**Problem requirements**
Keep only the lines of the data below that contain "EWrap", and copy them.

%%

(* ===== verification/Langs.v ===== *)
(** langs/: the language catalogue.  [Language] and [PublicView] with their
    JSON form, [Load] (validation, path resolution, duplicate detection) and
    the registry operations [Get], [All] and [PublicAll]. *)
From S2P Require Import Prelude GoInt Utf8 JsonText Json Codec Filepath.

Module Language.
Record t := {
  ID : string;
  Name : string;
  Version : string;
  Rootfs : string;
  SourceFile : string;
  CompileCmd : string;
  RunCmd : string
}.

Definition zero : t := Build_t "" "" "" "" "" "" "".

Definition fields : list (field t) := [
  mk_field "id" ID (fun x l => Build_t x (Name l) (Version l) (Rootfs l) (SourceFile l) (CompileCmd l) (RunCmd l));
  mk_field "name" Name (fun x l => Build_t (ID l) x (Version l) (Rootfs l) (SourceFile l) (CompileCmd l) (RunCmd l));
  mk_field "version" Version (fun x l => Build_t (ID l) (Name l) x (Rootfs l) (SourceFile l) (CompileCmd l) (RunCmd l));
  mk_field "rootfs" Rootfs (fun x l => Build_t (ID l) (Name l) (Version l) x (SourceFile l) (CompileCmd l) (RunCmd l));
  mk_field "source_file" SourceFile (fun x l => Build_t (ID l) (Name l) (Version l) (Rootfs l) x (CompileCmd l) (RunCmd l));
  mk_field "compile_cmd" CompileCmd (fun x l => Build_t (ID l) (Name l) (Version l) (Rootfs l) (SourceFile l) x (RunCmd l));
  mk_field "run_cmd" RunCmd (fun x l => Build_t (ID l) (Name l) (Version l) (Rootfs l) (SourceFile l) (CompileCmd l) x)
].

Definition canon (l : t) : t :=
  Build_t (clean_string (ID l)) (clean_string (Name l)) (clean_string (Version l))
    (clean_string (Rootfs l)) (clean_string (SourceFile l))
    (clean_string (CompileCmd l)) (clean_string (RunCmd l)).

(** [l.Rootfs = p] *)
Definition with_rootfs (l : t) (p : string) : t :=
  Build_t (ID l) (Name l) (Version l) p (SourceFile l) (CompileCmd l) (RunCmd l).
End Language.

#[export] Instance Language_codec : JsonCodec Language.t := {
  j_zero := Language.zero;
  j_enc := struct_enc Language.fields;
  j_dec := struct_dec false Language.fields
}.

#[export] Instance Language_codec_ok : JsonCodecOk Language.t.
Proof.
  refine {| j_wf _ := True; j_canon := Language.canon; j_height := 1 |};
    [struct_law|struct_law|].
  intros l _. by struct_fields Language.fields.
Defined.

Module PublicView.
Record t := { ID : string; Name : string; Version : string }.

Definition fields : list (field t) := [
  mk_field "id" ID (fun x v => Build_t x (Name v) (Version v));
  mk_field "name" Name (fun x v => Build_t (ID v) x (Version v));
  mk_field "version" Version (fun x v => Build_t (ID v) (Name v) x)
].
End PublicView.

#[export] Instance PublicView_codec : JsonCodec PublicView.t := {
  j_zero := PublicView.Build_t "" "" "";
  j_enc := struct_enc PublicView.fields;
  j_dec := struct_dec false PublicView.fields
}.

(** [func (l Language) Public() PublicView] *)
Definition Public (l : Language.t) : PublicView.t :=
  PublicView.Build_t (Language.ID l) (Language.Name l) (Language.Version l).

Record Registry := {
  byID : gmap string Language.t;
  order : list string
}.

Definition empty_registry : Registry := {| byID := ∅; order := [] |}.

Definition missing_fields (l : Language.t) : bool :=
  String.eqb (Language.ID l) "" || String.eqb (Language.Rootfs l) ""
  || String.eqb (Language.RunCmd l) "" || String.eqb (Language.SourceFile l) "".

(** The rootfs path of an entry, resolved against the rootfs directory. *)
Definition resolve (rootfsDir : string) (l : Language.t) : Language.t :=
  if negb (IsAbs (Language.Rootfs l))
  then Language.with_rootfs l (Join rootfsDir (Language.Rootfs l)) else l.

Definition err_missing : error := ENew "language entry missing required fields".
Definition err_duplicate (id : string) : error :=
  ENew ("duplicate language id " +:+ fmt_q id).

(** The body of the loop of [Load]. *)
Definition add_entry (rootfsDir : string) (r : Registry) (l : Language.t) : result Registry :=
  if missing_fields l then Err err_missing
  else
    let l := resolve rootfsDir l in
    match byID r !! Language.ID l with
    | Some _ => Err (err_duplicate (Language.ID l))
    | None => Ok {| byID := <[Language.ID l := l]> (byID r);
                    order := order r ++ [Language.ID l] |}
    end.

Definition load_list (list : slice Language.t) (rootfsDir : string) : result Registry :=
  foldM (add_entry rootfsDir) empty_registry (elems list).

(** [func Load(path, rootfsDir string)]; [file] is what [os.ReadFile(path)]
    returned. *)
Definition Load (file : result bytes) (rootfsDir : string) : result Registry :=
  match file with
  | Err e => Err (EWrap "read languages file: " e)
  | Ok b =>
      match unmarshal b with
      | Err e => Err (EWrap "parse languages file: " e)
      | Ok list => load_list list rootfsDir
      end
  end.

(** [func (r *Registry) Get(id string) (Language, bool)] *)
Definition Get (r : Registry) (id : string) : option Language.t := byID r !! id.

(** [r.byID[id]]: the zero value when the key is absent. *)
Definition index (r : Registry) (id : string) : Language.t :=
  default Language.zero (byID r !! id).

Definition All (r : Registry) : list Language.t := index r <$> order r.
Definition PublicAll (r : Registry) : list PublicView.t :=
  (fun id => Public (index r id)) <$> order r.

(** ** The registry invariant *)

Record registry_wf (r : Registry) : Prop := {
  wf_nodup : NoDup (order r);
  wf_dom : forall id, id ∈ order r <-> is_Some (byID r !! id);
  wf_entry : forall id l, byID r !! id = Some l ->
    Language.ID l = id /\ missing_fields l = false
}.

Lemma resolve_id d l : Language.ID (resolve d l) = Language.ID l.
Proof. unfold resolve. by destruct (negb _). Qed.

Lemma Clean_nonempty p : Clean p <> "".
Proof.
  unfold Clean, clean_bytes. intros H. apply (f_equal to_bytes) in H.
  rewrite to_of_bytes in H. destruct (rooted _); [done|].
  by destruct (join_slash _).
Qed.

Lemma Join_nonempty a b : b <> "" -> Join a b <> "".
Proof.
  intros Hb. unfold Join. destruct (String.eqb_spec b ""); [done|].
  destruct (String.eqb a ""); apply Clean_nonempty.
Qed.

Lemma resolve_missing d l : missing_fields l = false -> missing_fields (resolve d l) = false.
Proof.
  unfold resolve. destruct (negb _); [|done]. unfold missing_fields. cbn.
  intros [[[H1 H2]%orb_false_elim H3]%orb_false_elim H4]%orb_false_elim.
  rewrite H1, H3, H4. apply String.eqb_neq in H2.
  pose proof (Join_nonempty d (Language.Rootfs l) H2) as Hj.
  by apply String.eqb_neq in Hj as ->.
Qed.

(** ** What [Load] computes *)

(** The reference: a table from id to resolved entry, and the ids in order. *)
Definition catalogue (d : string) (list : list Language.t) : Registry :=
  {| byID := list_to_map ((fun l => (Language.ID l, resolve d l)) <$> list);
     order := Language.ID <$> list |}.

Definition valid_list (list : list Language.t) : Prop :=
  Forall (fun l => missing_fields l = false) list /\ NoDup (Language.ID <$> list).

#[export] Instance valid_list_dec list : Decision (valid_list list).
Proof. unfold valid_list. apply _. Defined.

Lemma keys_catalogue d list :
  ((fun l => (Language.ID l, resolve d l)) <$> list).*1 = Language.ID <$> list.
Proof. rewrite <- list_fmap_compose. done. Qed.

Lemma catalogue_snoc d pre l :
  Language.ID l ∉ Language.ID <$> pre ->
  catalogue d (pre ++ [l]) =
  {| byID := <[Language.ID l := resolve d l]> (byID (catalogue d pre));
     order := order (catalogue d pre) ++ [Language.ID l] |}.
Proof.
  intros Hn. unfold catalogue. cbn. rewrite !fmap_app. f_equal.
  apply list_to_map_snoc. by rewrite keys_catalogue.
Qed.

Lemma catalogue_lookup d list id :
  byID (catalogue d list) !! id = None <-> id ∉ Language.ID <$> list.
Proof. cbn. by rewrite <- (keys_catalogue d list), <- not_elem_of_list_to_map. Qed.

(** One iteration extends the table, or stops on a bad or repeated entry. *)
Lemma add_entry_spec d pre l :
  add_entry d (catalogue d pre) l =
  if missing_fields l then Err err_missing
  else if decide (Language.ID l ∈ Language.ID <$> pre) then Err (err_duplicate (Language.ID l))
  else Ok (catalogue d (pre ++ [l])).
Proof.
  unfold add_entry. destruct (missing_fields l); [done|]. rewrite resolve_id.
  destruct (byID (catalogue d pre) !! Language.ID l) eqn:E; case_decide as Hin; try done.
  - exfalso. assert (byID (catalogue d pre) !! Language.ID l = None) by by apply catalogue_lookup.
    congruence.
  - by apply catalogue_lookup in E.
  - by rewrite catalogue_snoc.
Qed.

Lemma load_from d pre suf :
  valid_list pre ->
  if decide (valid_list (pre ++ suf))
  then foldM (add_entry d) (catalogue d pre) suf = Ok (catalogue d (pre ++ suf))
  else exists e, foldM (add_entry d) (catalogue d pre) suf = Err e.
Proof.
  revert pre. induction suf as [|l suf IH]; intros pre Hpre.
  { rewrite app_nil_r. by rewrite decide_True. }
  cbn [foldM]. rewrite add_entry_spec.
  destruct (missing_fields l) eqn:Hm.
  { rewrite decide_False; [eauto|]. intros [Hf _].
    apply Forall_app in Hf as [_ Hf]. inversion Hf. congruence. }
  destruct (decide (Language.ID l ∈ Language.ID <$> pre)) as [Hin|Hin].
  { rewrite decide_False; [eauto|]. intros [_ Hd]. rewrite fmap_app in Hd.
    apply NoDup_app in Hd as (_ & Hd & _). apply (Hd _ Hin). cbn. by left. }
  replace (pre ++ l :: suf) with ((pre ++ [l]) ++ suf) by by rewrite <- app_assoc.
  apply IH. destruct Hpre as [Hf Hd]. split.
  - apply Forall_app. auto.
  - rewrite fmap_app. apply NoDup_app. split_and!; [done| |apply NoDup_singleton].
    cbn. set_solver.
Qed.

(** [Load] accepts exactly the valid lists, and builds the catalogue. *)
Lemma load_list_ok list d :
  valid_list (elems list) -> load_list list d = Ok (catalogue d (elems list)).
Proof.
  intros Hv. pose proof (load_from d [] (elems list)) as H. cbn [app] in H.
  rewrite decide_True in H by done. apply H. split; [constructor|apply NoDup_nil_2].
Qed.

Lemma load_list_err list d :
  ~ valid_list (elems list) -> exists e, load_list list d = Err e.
Proof.
  intros Hv. pose proof (load_from d [] (elems list)) as H. cbn [app] in H.
  rewrite decide_False in H by done. apply H. split; [constructor|apply NoDup_nil_2].
Qed.

Lemma load_list_inv list d r :
  load_list list d = Ok r -> valid_list (elems list) /\ r = catalogue d (elems list).
Proof.
  intros H. destruct (decide (valid_list (elems list))) as [Hv|Hv].
  - rewrite load_list_ok in H by done. by invc H.
  - destruct (load_list_err list d Hv) as [e He]. congruence.
Qed.

Lemma catalogue_get d list l :
  NoDup (Language.ID <$> list) -> l ∈ list ->
  byID (catalogue d list) !! Language.ID l = Some (resolve d l).
Proof.
  intros Hd Hl. apply elem_of_list_to_map_1; [by rewrite keys_catalogue|].
  apply list_elem_of_fmap. eauto.
Qed.

Lemma catalogue_wf d list : valid_list list -> registry_wf (catalogue d list).
Proof.
  intros [Hf Hd]. split; [done| |].
  - intros id. rewrite <- not_eq_None_Some, catalogue_lookup. cbn.
    destruct (decide (id ∈ Language.ID <$> list)); tauto.
  - intros id l H. cbn in H. apply elem_of_list_to_map_2, list_elem_of_fmap in H
      as (l0 & [= -> ->] & Hin).
    rewrite resolve_id. split; [done|]. apply resolve_missing.
    rewrite Forall_forall in Hf. auto.
Qed.

Lemma catalogue_all d list :
  NoDup (Language.ID <$> list) -> All (catalogue d list) = resolve d <$> list.
Proof.
  intros Hd. unfold All. cbn [order catalogue]. rewrite <- list_fmap_compose.
  apply list_fmap_ext. intros i l Hl. cbn. unfold index.
  rewrite (catalogue_get d list l); [done|done|]. by eapply list_elem_of_lookup_2.
Qed.

(** * Properties *)

(** A registry that [Load] returns comes from a languages file that parses
    to a list whose entries have their required fields and distinct ids; it is
    well formed (ids in file order without repetition, every id bound to its
    own complete entry), [All] lists the entries in file order with their
    rootfs paths resolved, and [PublicAll] their public views. *)
Theorem Load_builds_catalogue file d r :
  Load file d = Ok r ->
  exists b list, file = Ok b /\ unmarshal b = Ok list /\ valid_list (elems list) /\
    registry_wf r /\ All r = resolve d <$> elems list /\
    PublicAll r = Public <$> elems list.
Proof.
  unfold Load. destruct file as [b|e]; [|done].
  destruct (unmarshal b) as [list|e] eqn:Eu; [|done].
  intros (Hv & ->)%load_list_inv. exists b, list.
  pose proof (catalogue_all d (elems list) (proj2 Hv)) as Ha.
  split_and!; [done..|by apply catalogue_wf|done|].
  unfold All in Ha. unfold PublicAll.
  rewrite (list_fmap_compose (index (catalogue d (elems list))) Public), Ha, <- list_fmap_compose.
  apply list_fmap_ext. intros i l _. cbn. unfold resolve. by destruct (negb _).
Qed.

(** [Load] rejects exactly the parsed lists with an entry missing a
    required field or a repeated id. *)
Theorem Load_rejects_exactly_invalid b list d :
  unmarshal b = Ok list ->
  is_ok (Load (Ok b) d) = true <-> valid_list (elems list).
Proof.
  intros Hu. unfold Load. rewrite Hu.
  destruct (decide (valid_list (elems list))) as [Hv|Hv].
  - by rewrite load_list_ok.
  - destruct (load_list_err list d Hv) as [e ->]. done.
Qed.

Definition demo_languages : list Language.t := [
  Language.Build_t "shell" "Shell" "test" "fake.ext4" "main.sh" "" "sh main.sh";
  Language.Build_t "c" "C" "13" "/abs/c.ext4" "main.c" "gcc main.c" "./a.out"].

Lemma Load_builds_catalogue_witness :
  exists r b list, Load (Ok (marshal (Some demo_languages : slice Language.t))) "/rootfs" = Ok r /\
    Ok (marshal (Some demo_languages : slice Language.t)) = Ok b /\
    unmarshal b = Ok list /\ valid_list (elems list) /\
    Language.Rootfs <$> All r = ["/rootfs/fake.ext4"; "/abs/c.ext4"].
Proof.
  destruct (Load_builds_catalogue (Ok (marshal (Some demo_languages : slice Language.t))) "/rootfs"
    (catalogue "/rootfs" demo_languages)) as (b & list & Hb & Hu & Hv & _ & Ha & _).
  { vm_compute. reflexivity. }
  exists (catalogue "/rootfs" demo_languages), b, list. split; [vm_compute; reflexivity|].
  split; [exact Hb|]. split; [exact Hu|]. split; [exact Hv|].
  vm_compute. reflexivity.
Defined.

Lemma Load_rejects_exactly_invalid_witness :
  is_ok (Load (Ok (marshal (Some (demo_languages ++ demo_languages) : slice Language.t))) "/rootfs")
    <> true.
Proof.
  intros H.
  apply (Load_rejects_exactly_invalid _ (Some (demo_languages ++ demo_languages)) "/rootfs") in H.
  - apply (bool_decide_eq_true_2 _) in H. vm_compute in H. discriminate.
  - vm_compute. reflexivity.
Defined.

%%

**Expected output**
  | Err e => Err (EWrap "read languages file: " e)
      | Err e => Err (EWrap "parse languages file: " e)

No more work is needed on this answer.